Collected data entries:
--

Lemma MultiHeadAttention_forward_value_mismatch (m : MultiHeadAttention.t)
    (D B Lq Lk Bv Lv : nat) (query key value : Tensor) :
  wf_mha D m ->
  shape query = (B, Lq, D) -> shape key = (B, Lk, D) -> shape value = (Bv, Lv, D) ->
  B <> Bv \/ Lk <> Lv ->
  MultiHeadAttention.forward m query key value = Raise RuntimeError.
Proof.
  intros (dk & dv & Hne & Hheads & Hlin) Sq Sk Sv Hmis.
  unfold MultiHeadAttention.forward.
  destruct (MultiHeadAttention.heads m) as [| h hs]; [contradiction |].
  inversion Hheads as [| ? ? Hh _]; subst.
  simpl. rewrite (AttentionHead_forward_value_mismatch h D dk dv B Lq Lk Bv Lv
                    query key value Hh Sq Sk Sv Hmis).
  reflexivity.
Qed.

Lemma TransformerDecoderLayer_forward_value_mismatch (l : TransformerDecoderLayer.t)
    (D Bs Ls Bt Lt : nat) (tgt memory : Tensor) (st : State) :
  wf_decoder_layer D l -> shape tgt = (Bt, Lt, D) -> shape memory = (Bs, Ls, D) ->
  Bs <> Bt \/ Ls <> Lt ->
  exists st', TransformerDecoderLayer.forward l tgt memory st = (Raise RuntimeError, st') /\
              heap st' = heap st.
Proof.
  intros ([Hm1 Hn1] & [Hm2 Hn2] & [Hff Hn3]) St Sm Hne.
  destruct (MultiHeadAttention_forward_ok _ D Bt Lt Lt tgt tgt tgt Hm1 St St St)
    as (a1 & Ea1 & Sa1).
  destruct (Residual_forward_ok (TransformerDecoderLayer.attention_1 l)
              [tgt; tgt; tgt] tgt a1 st)
    as (t1 & st1 & E1 & H1 & S1); [reflexivity | exact Ea1 | congruence | |].
  { apply shape_inv in St as (_ & _ & ->). congruence. }
  rewrite St in S1.
  exists st1. split; [| exact H1].
  unfold TransformerDecoderLayer.forward. rewrite (bind_ok _ _ _ _ _ E1).
  apply bind_raise.
  apply (Residual_forward_raise _ _ t1); [reflexivity |].
  exact (MultiHeadAttention_forward_value_mismatch _ D Bs Ls Ls Bt Lt memory memory t1
           Hm2 Sm Sm S1 Hne).
Qed.

(** X13: for a constructed transformer with at least one decoder layer,
    a source and a target of width [dim_model] that differ in batch size
    or in length make the forward pass raise a [RuntimeError]; and by
    then both tensors have already been changed: the positional encoding
    stays added to the caller's source and target. *)
Theorem X13_failed_forward_has_updated_inputs (Ne Nd D H F : nat) (p : R)
    (st0 st1 : State) (m : Transformer.t) (src tgt : nat) (s t : Tensor)
    (Bs Ls Bt Lt : nat) (st : State) :
  Transformer.__init__ Ne Nd D H F p st0 = (Ok m, st1) ->
  Nd <> O ->
  heap st !! src = Some s -> shape s = (Bs, Ls, D) ->
  heap st !! tgt = Some t -> shape t = (Bt, Lt, D) ->
  Bs <> Bt \/ Ls <> Lt ->
  exists st',
    Transformer.forward m src tgt st = (Raise RuntimeError, st') /\
    heap st' !! src = Some (with_position_encoding s) /\
    heap st' !! tgt = Some (with_position_encoding t).
Proof.
  intros Hinit HNd Hsrc Ss Htgt St Hne.
  destruct (Transformer_init_inv _ _ _ _ _ _ _ _ _ Hinit) as ([Henc [Hdl Hlin]] & _ & Ld).
  assert (Hst : src <> tgt).
  { intros ->. rewrite Hsrc in Htgt. inversion Htgt; subst. rewrite Ss in St.
    inversion St. destruct Hne; contradiction. }
  pose proof (lookup_lt_Some _ _ _ Hsrc) as Hsl.
  pose proof (lookup_lt_Some _ _ _ Htgt) as Htl.
  destruct (TransformerEncoder_forward_ok _ D Bs Ls src s st Henc Hsrc Ss)
    as (r1 & stp & mem & extra1 & E1 & Hh1 & Hr1 & Smem & _).
  assert (Ht1 : heap stp !! tgt = Some t).
  { rewrite Hh1. apply lookup_app_l_Some.
    rewrite list_lookup_insert_ne by exact Hst. exact Htgt. }
  assert (Hs1 : heap stp !! src = Some (with_position_encoding s)).
  { rewrite Hh1. apply lookup_app_l_Some. apply list_lookup_insert_eq. exact Hsl. }
  assert (Hrt : r1 <> tgt).
  { intros ->. rewrite Ht1 in Hr1. inversion Hr1; subst. rewrite Smem in St.
    inversion St. destruct Hne; contradiction. }
  set (st2 := mkState (<[tgt := with_position_encoding t]> (heap stp)) (rng stp)).
  assert (Ht2 : heap st2 !! tgt = Some (with_position_encoding t)).
  { simpl. apply list_lookup_insert_eq. apply lookup_lt_Some in Ht1. exact Ht1. }
  assert (Hm2 : heap st2 !! r1 = Some mem).
  { simpl. rewrite list_lookup_insert_ne by congruence. exact Hr1. }
  destruct (TransformerDecoder.layers (Transformer.decoder m)) as [| l rest] eqn:El;
    [simpl in Ld; congruence |].
  inversion Hdl as [| ? ? Hl _]; subst.
  destruct (TransformerDecoderLayer_forward_value_mismatch l D Bs Ls Bt Lt
              (with_position_encoding t) mem st2 Hl St Smem Hne) as (st3 & E3 & Hh3).
  exists st3. split.
  { unfold Transformer.forward. rewrite (bind_ok _ _ _ _ _ E1).
    unfold TransformerDecoder.forward.
    rewrite (bind_ok _ _ _ _ _ (load_ok tgt t stp Ht1)).
    rewrite (bind_ok _ _ _ _ _ (iadd_position_encoding tgt t stp Ht1)).
    apply bind_raise. rewrite El. simpl.
    rewrite (bind_ok _ _ _ _ _ (load_ok tgt _ st2 Ht2)).
    rewrite (bind_ok _ _ _ _ _ (load_ok r1 _ st2 Hm2)).
    apply bind_raise. exact E3. }
  rewrite Hh3. simpl. split; [| exact Ht2].
  rewrite list_lookup_insert_ne by congruence. exact Hs1.
Qed.

Lemma X13_failed_forward_has_updated_inputs_witness :
  exists m st1 st',
    Transformer.__init__ 1 1 2 1 4 0.1 st_empty = (Ok m, st1) /\
    Transformer.forward m 0 1 (mkState [zeros 3 1 2; zeros 1 1 2] (rng st1))
    = (Raise RuntimeError, st') /\
    heap st' !! 0%nat = Some (with_position_encoding (zeros 3 1 2)).
Proof.
  destruct (Transformer_init_ok 1 1 2 1 4 0.1 st_empty ltac:(lia) ltac:(lra))
    as (m & st1 & E & _).
  destruct (X13_failed_forward_has_updated_inputs 1 1 2 1 4 0.1 st_empty st1 m 0 1
              (zeros 3 1 2) (zeros 1 1 2) 3 1 1 1
              (mkState [zeros 3 1 2; zeros 1 1 2] (rng st1))
              E ltac:(lia) eq_refl eq_refl eq_refl eq_refl ltac:(left; lia))
    as (st' & Efw & Hs & _).
  exists m, st1, st'. repeat split; assumption.
Defined.

(** X14: in evaluation mode, calling a constructed transformer a second
    time on the same two tensor objects does not repeat the first call:
    it computes the forward pass of the source and the target with the
    positional encoding already added to them. *)
Theorem X14_second_call_runs_on_updated_inputs (Ne Nd D H F : nat) (p : R)
    (st0 st1 : State) (m : Transformer.t) (src tgt : nat) (s t : Tensor)
    (B L : nat) (st : State) :
  Transformer.__init__ Ne Nd D H F p st0 = (Ok m, st1) ->
  src <> tgt ->
  heap st !! src = Some s -> shape s = (B, L, D) ->
  heap st !! tgt = Some t -> shape t = (B, L, D) ->
  exists r st',
    Transformer.forward (Transformer.eval m) src tgt st = (Ok r, st') /\
    forall st2,
      heap st2 !! src = Some (with_position_encoding s) ->
      heap st2 !! tgt = Some (with_position_encoding t) ->
      outcome (Transformer.forward (Transformer.eval m) src tgt st')
      = outcome (Transformer.forward (Transformer.eval m) src tgt st2).
Proof.
  intros Hinit Hne Hsrc Ss Htgt St.
  destruct (Transformer_init_inv _ _ _ _ _ _ _ _ _ Hinit) as (Hwf & _ & _).
  destruct (Transformer_forward_ok (Transformer.eval m) D B L L src tgt s t st
              (wf_transformer_eval _ _ Hwf) Hsrc Ss Htgt St (or_intror eq_refl))
    as (r & st' & out & extra & E & Hheap & _).
  pose proof (lookup_lt_Some _ _ _ Hsrc) as Hsl.
  pose proof (lookup_lt_Some _ _ _ Htgt) as Htl.
  destruct (decide (src = tgt)) as [Heq | _]; [contradiction |].
  exists r, st'. split; [exact E |]. intros st2 Hs2 Ht2.
  destruct (Transformer_forward_det (Transformer.eval m)) with (src := src) (tgt := tgt)
    (s := with_position_encoding s) (t := with_position_encoding t) as [v Hv].
  - simpl. apply Forall_map. apply Forall_forall. intros l _ x.
    apply TransformerEncoderLayer_eval_pure.
  - simpl. apply Forall_map. apply Forall_forall. intros l _ x mem.
    apply TransformerDecoderLayer_eval_pure.
  - rewrite (Hv st2 Hs2 Ht2). apply Hv.
    + rewrite Hheap. apply lookup_app_l_Some.
      rewrite list_lookup_insert_ne by congruence.
      apply list_lookup_insert_eq. exact Hsl.
    + rewrite Hheap. apply lookup_app_l_Some.
      apply list_lookup_insert_eq. rewrite length_insert. exact Htl.
Qed.

Lemma X14_second_call_runs_on_updated_inputs_witness :
  exists m st1 r st',
    Transformer.__init__ 1 1 2 1 4 0.1 st_empty = (Ok m, st1) /\
    Transformer.forward (Transformer.eval m) 0 1
      (mkState [zeros 1 1 2; zeros 1 1 2] (rng st1)) = (Ok r, st') /\
    outcome (Transformer.forward (Transformer.eval m) 0 1 st')
    = outcome (Transformer.forward (Transformer.eval m) 0 1
                 (mkState [with_position_encoding (zeros 1 1 2);
                           with_position_encoding (zeros 1 1 2)] (fun _ _ _ _ => 0))).
Proof.
  destruct (Transformer_init_ok 1 1 2 1 4 0.1 st_empty ltac:(lia) ltac:(lra))
    as (m & st1 & E & _).
  destruct (X14_second_call_runs_on_updated_inputs 1 1 2 1 4 0.1 st_empty st1 m 0 1
              (zeros 1 1 2) (zeros 1 1 2) 1 1
              (mkState [zeros 1 1 2; zeros 1 1 2] (rng st1))
              E ltac:(lia) eq_refl eq_refl eq_refl eq_refl)
    as (r & st' & Efw & Hsecond).
  exists m, st1, r, st'. split; [exact E |]. split; [exact Efw |].
  apply Hsecond; reflexivity.
Defined.

(** ** Normalisation in a constructed layer *)

Lemma rsum_const (n : nat) (a : R) : rsum n (fun _ => a) = INR n * a.
Proof.
  induction n as [| n IH]; [simpl; ring |].
  change (rsum (S n) (fun _ => a)) with (rsum n (fun _ => a) + a).
  rewrite IH, S_INR. ring.
Qed.

Lemma Residual_init_norm {S} (sub : S) (D : nat) (p : R) (st st' : State)
    (r : Residual.t S) :
  Residual.__init__ sub D p st = (Ok r, st') ->
  Residual.norm r = LayerNorm.mk D (fun _ => 1) (fun _ => 0) 1e-5.
Proof.
  unfold Residual.__init__, LayerNorm.__init__, Dropout.__init__.
  unfold bind, ret, raise. cbv beta iota.
  destruct (Rlt_dec p 0) as [Hlt | Hge]; [discriminate |].
  destruct (Rlt_dec 1 p) as [Hlt | Hle]; [discriminate |].
  intros Heq. inversion Heq. reflexivity.
Qed.

Lemma LayerNorm_initial_zero_mean (D : nat) (e : R) (x y : Tensor) (i j : nat) :
  LayerNorm.forward (LayerNorm.mk D (fun _ => 1) (fun _ => 0) e) x = Ok y ->
  (0 < D)%nat ->
  size2 y = D /\ rsum D (item y i j) = 0.
Proof.
  unfold LayerNorm.forward. simpl.
  destruct (Nat.eqb_spec (size2 x) D) as [Hx | Hx]; [| discriminate].
  intros Hy HD. inversion Hy; subst y. clear Hy. simpl. split; [exact Hx |].
  rewrite Hx.
  set (sq := sqrt _). set (mu := LayerNorm.mean D (item x i j)).
  rewrite (rsum_ext D _ (fun c => item x i j c * / sq + (- (mu * / sq))))
    by (intros c _; unfold Rdiv; ring).
  rewrite rsum_plus, rsum_scal_r, rsum_const.
  assert (HDR : INR D <> 0) by (apply not_0_INR; lia).
  assert (Hmu : INR D * mu = rsum D (item x i j)).
  { unfold mu, LayerNorm.mean. field. exact HDR. }
  transitivity ((rsum D (item x i j) - INR D * mu) * / sq); [ring |].
  rewrite Hmu. ring.
Qed.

--

* [Your instructions]: Pull out all lines from the entries above in which the word "constructed" appears.

* [Output below]:
(** X13: for a constructed transformer with at least one decoder layer,
(** X14: in evaluation mode, calling a constructed transformer a second
(** ** Normalisation in a constructed layer *)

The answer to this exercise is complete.